Quite a day for the Pirates.
In descending order, they:
In descending order, they:
Rescinded the scholarship of Jose Ascanio, sending a message to players and fans alike that they are completely serious about winning.
I don't necessarily think this is what the Pirates had in mind when they made the move. I think it was more along the lines of, "Wow, does this guy ever suck? Let's try someone else." But, since The Smize seems to have discovered an entirely new side of the bed to wake up on, I'm going to give this one.
Yesterday, June 6, 2011, a date which will be undoubtedly seared into Pittsburgh's consciousness, the Pirates organization declared to itself and to the world that nearly two full decades of ineptitude was enough. The organization sent a clear message to players and fans alike that the losing over when it designated awful, seldom-used reliever Jose Ascanio for assignment.
"We think we've finally figured out what was wrong this whole time," Pirates GM Neal Huntington said. "Someone forgot to convert from metric back to English. The updated numbers suggest that with this one dude out of the picture, we may not lose again this season."
Upon filing the transaction's necessary paperwork with the league, Huntington immediately advanced to GO, collected $200, and acquired Boardwalk from the Dodgers in exchange for Ventnor and Baltic Avenues.
Sent shock waves through the MLB draft by selecting Josh Bell, a high school hitter of considerable talent who had told every team not to draft him because he was committed to going to college.
Anyone who says they're committed to playing college ball, yet retains Scott Boras as a personal adviser can't be terribly committed to anything. As an aside, allow this to serve as example #4,890 of why baseball is so messed up. A high school player can retain the services of the sport's most powerful player agent on a pro bono basis to gain earning leverage, yet compete in college as an amateur. This one's on the NCAA, though, and not Major League Baseball.

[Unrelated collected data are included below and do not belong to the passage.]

(** * find_largest_tags: tag aggregation and ranking report

    A shallow embedding of [extra/find_largest_tags.py] and the proofs of
    its aggregation, caching, ranking, truncation and error properties.

    The script is one function, [main].  Its effects are the standard
    error and standard output streams, the read-only queries on the store
    and the [stat] calls on the filesystem.  They are modelled by a trace
    of events paired with either an exception or a value. *)

From Stdlib Require Import ZArith Ascii String List Sorted Permutation Lia.
From stdpp Require Import base option list sorting gmap strings fin_maps fin_sets.

Local Open Scope Z_scope.

(** ** Python built-ins used by the script *)

Module Py.

(** The built-in [int] on a [str] is not part of the script: what it
    accepts depends on the interpreter (its Unicode tables, its bound on
    the number of digits).  A run therefore takes it from its world, see
    [builtin_int] below, and every theorem about the script holds for
    whatever that function is.

    [int_ascii] is the interpreter the scenarios are run with.  It reads
    the ASCII decimal literals as CPython does with its default settings:
    the white space [" \t\n\v\f\r"] around the literal is stripped, one
    optional sign is read, then decimal digits, where single underscores
    may separate digits, and more than 4300 digits are refused.  [None]
    stands for [ValueError].  It refuses every string with another byte;
    CPython accepts some of those (decimal digits and white space outside
    ASCII). *)
Definition is_space (a : ascii) : bool :=
  let n := nat_of_ascii a in
  ((9 <=? n)%nat && (n <=? 13)%nat) || (n =? 32)%nat.
(** The first statement of [LatLonHeightToEcefCartesian]: the
    [coord_format] dispatch. *)
Definition convert_format (coord_format : ECoordFormat) (lat lon : PyVal)
  : result (PyVal * PyVal) :=
  match coord_format with
  | LatLonDd =>
      let* lat := DegToRad_val lat in
      let* lon := DegToRad_val lon in
      Ok (lat, lon)
  | LatLonDms =>
      let* dlat := DmsToDd_val lat in
      let* dlon := DmsToDd_val lon in
      Ok (VNum (DegToRad dlat), VNum (DegToRad dlon))
  | LatLonRad => Ok (lat, lon)
  end.

(** The [if]/[elif] on [ellipsoid_ref]: [None] when neither branch runs
    and [a, b] stay unbound. *)
Definition ellipsoid_lookup (ellipsoid_ref : EllipsoidRef) : option (R * R) :=
  match ellipsoid_ref with
  | Airy1830 => Some GetAiry1830
  | Wgs84 => Some GetWgs84
  | OtherValue _ => None
  end.

Definition LatLonHeightToEcefCartesian (lat lon : PyVal) (height : R)
    (coord_format : ECoordFormat) (ellipsoid_ref : EllipsoidRef)
  : list string * result (R * R * R) :=
  match convert_format coord_format lat lon with
  | Err e => ([], Err e)
  | Ok (lat, lon) =>
      let printed :=
        match ellipsoid_ref with
        | OtherValue _ => ["Invalid ellipsoid!"%string]
        | _ => []
        end in
      (printed,
        match ellipsoid_lookup ellipsoid_ref with
        | None => Err (UnboundLocalError "a")
        | Some (a, b) =>
            let e2 := Eccentricity1 a b in
            match lat, lon with
            | VNum lat, VNum lon =>
                let v := a / sqrt (1 - (e2 * sin lat ^ 2)) in
                let x := (v + height) * cos lat * cos lon in
                let y := (v + height) * cos lat * sin lon in
                let z := (((1 - e2) * v) + height) * sin lat in
                Ok (x, y, z)
            | _, _ => Err TypeError
            end
        end)
  end.

Definition CartesianToLatLon (x y z : R) (ellipsoid_ref : EllipsoidRef)
  : result (R * R * R) :=
  match ellipsoid_lookup ellipsoid_ref with
  | None => Err (UnboundLocalError "a")
  | Some (a, b) =>
      let e2 := Eccentricity1 a b in
      let e22 := Eccentricity2 a b in
      let p := sqrt (x ^ 2 + y ^ 2) in
      let R := sqrt (p ^ 2 + z ^ 2) in
      let* t1 := py_div (b * z) (a * p) in
      let* t2 := py_div b R in
      let tan_beta := t1 * ((1 + e22) * t2) in
      let beta := atan tan_beta in
      let tan_lat_prime_top := z + (e22 * b * sin beta ^ 3) in
      let tan_lat_prime_bot := p - (e2 * a * cos beta ^ 3) in
      let* tan_lat_prime := py_div tan_lat_prime_top tan_lat_prime_bot in
      let lat_rad := atan tan_lat_prime in
      let* tan_lon_prime := py_div y x in
      let lon_rad := atan tan_lon_prime in
      let v := a / sqrt (1 - (e2 * sin lat_rad ^ 2)) in
      let height := (p * cos lat_rad) + (z * sin lat_rad) - (a ^ 2 / v) in
      Ok (RadToDeg lat_rad, RadToDeg lon_rad, height)
  end.

Definition DistanceBetween (lat_1 lon_1 lat_2 lon_2 : R) (degrees : bool)
  : result R :=
  let '(lat_1, lon_1, lat_2, lon_2) :=
    if degrees
    then (DegToRad lat_1, DegToRad lon_1, DegToRad lat_2, DegToRad lon_2)
    else (lat_1, lon_1, lat_2, lon_2) in
  let delta_lat := lat_2 - lat_1 in
  let delta_lon := lon_2 - lon_1 in
  let a := (sin (delta_lat / 2) * sin (delta_lat / 2))
           + (cos lat_1 * cos lat_2 * sin (delta_lon / 2) * sin (delta_lon / 2)) in
  let* sa := py_sqrt a in
  let* sb := py_sqrt (1 - a) in
  let c := 2 * py_atan2 sa sb in
  Ok (wgs84_earth_equatorial_radius_m * c).

Definition Extrapolate (lat lon brg dst : R) (degrees : bool) : result (R * R) :=
  let ang_dst := dst / wgs84_earth_equatorial_radius_m in
  let '(lat, lon, brg) :=
    if degrees then (DegToRad lat, DegToRad lon, DegToRad brg)
    else (lat, lon, brg) in
  let* tlat := py_asin ((sin lat * cos ang_dst)
                        + (cos lat * sin ang_dst * cos brg)) in
  let tlon := lon + py_atan2 (sin brg * sin ang_dst * cos lat)
                             (cos ang_dst - (sin lat * sin tlat)) in
  Ok (RadToDeg tlat, RadToDeg tlon).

I'm also not sure it's accurate to say that drafting Bell sent shock waves through the draft. This kid was going to get drafted, simply because it makes more sense to secure his draft rights than not to. The surprising part is how high he went, given either how serious he is about going to college, or how serious he is about commanding upwards of $6.5 million in bonus money. A lot of teams would have waited until the later rounds to take a flyer on Bell. That the Pirates used their second-round pick to draft him suggests that they're probably serious about making an attempt at signing him. And even if they don't or are not able to, they'll receive a sandwich pick between the first and second rounds in next year's draft, as was the case when they failed to sign Tanner Scheppers.
It's also worth noting that a component of the next collective bargaining agreement likely to change between now and next year could do away with suggested slotting for draft picks and institute mandatory slotting, meaning teams wouldn't be able to pay way over the league-suggested dollar figure for draft picks. The Pirates have taken outrageous advantage of this the last three years by giving huge bonuses to later-round picks like Robbie Grossman and Zach Von Rosenberg to lure them away from college commitments. If this is to be the last year teams can throw huge bonuses at draft picks, the Pirates could certainly go out with a bang.
Rallied for five runs in the eighth inning to win a game that seemed lost, 8-5, over the Arizona Diamondbacks.
Big win for the program. Huge win. And you know what made it all possible, right? Jose Ascanio? Gone.
Tune in tonight, when the Paul Maholm-Zach Duke match up opens up a black hole that swallows the world.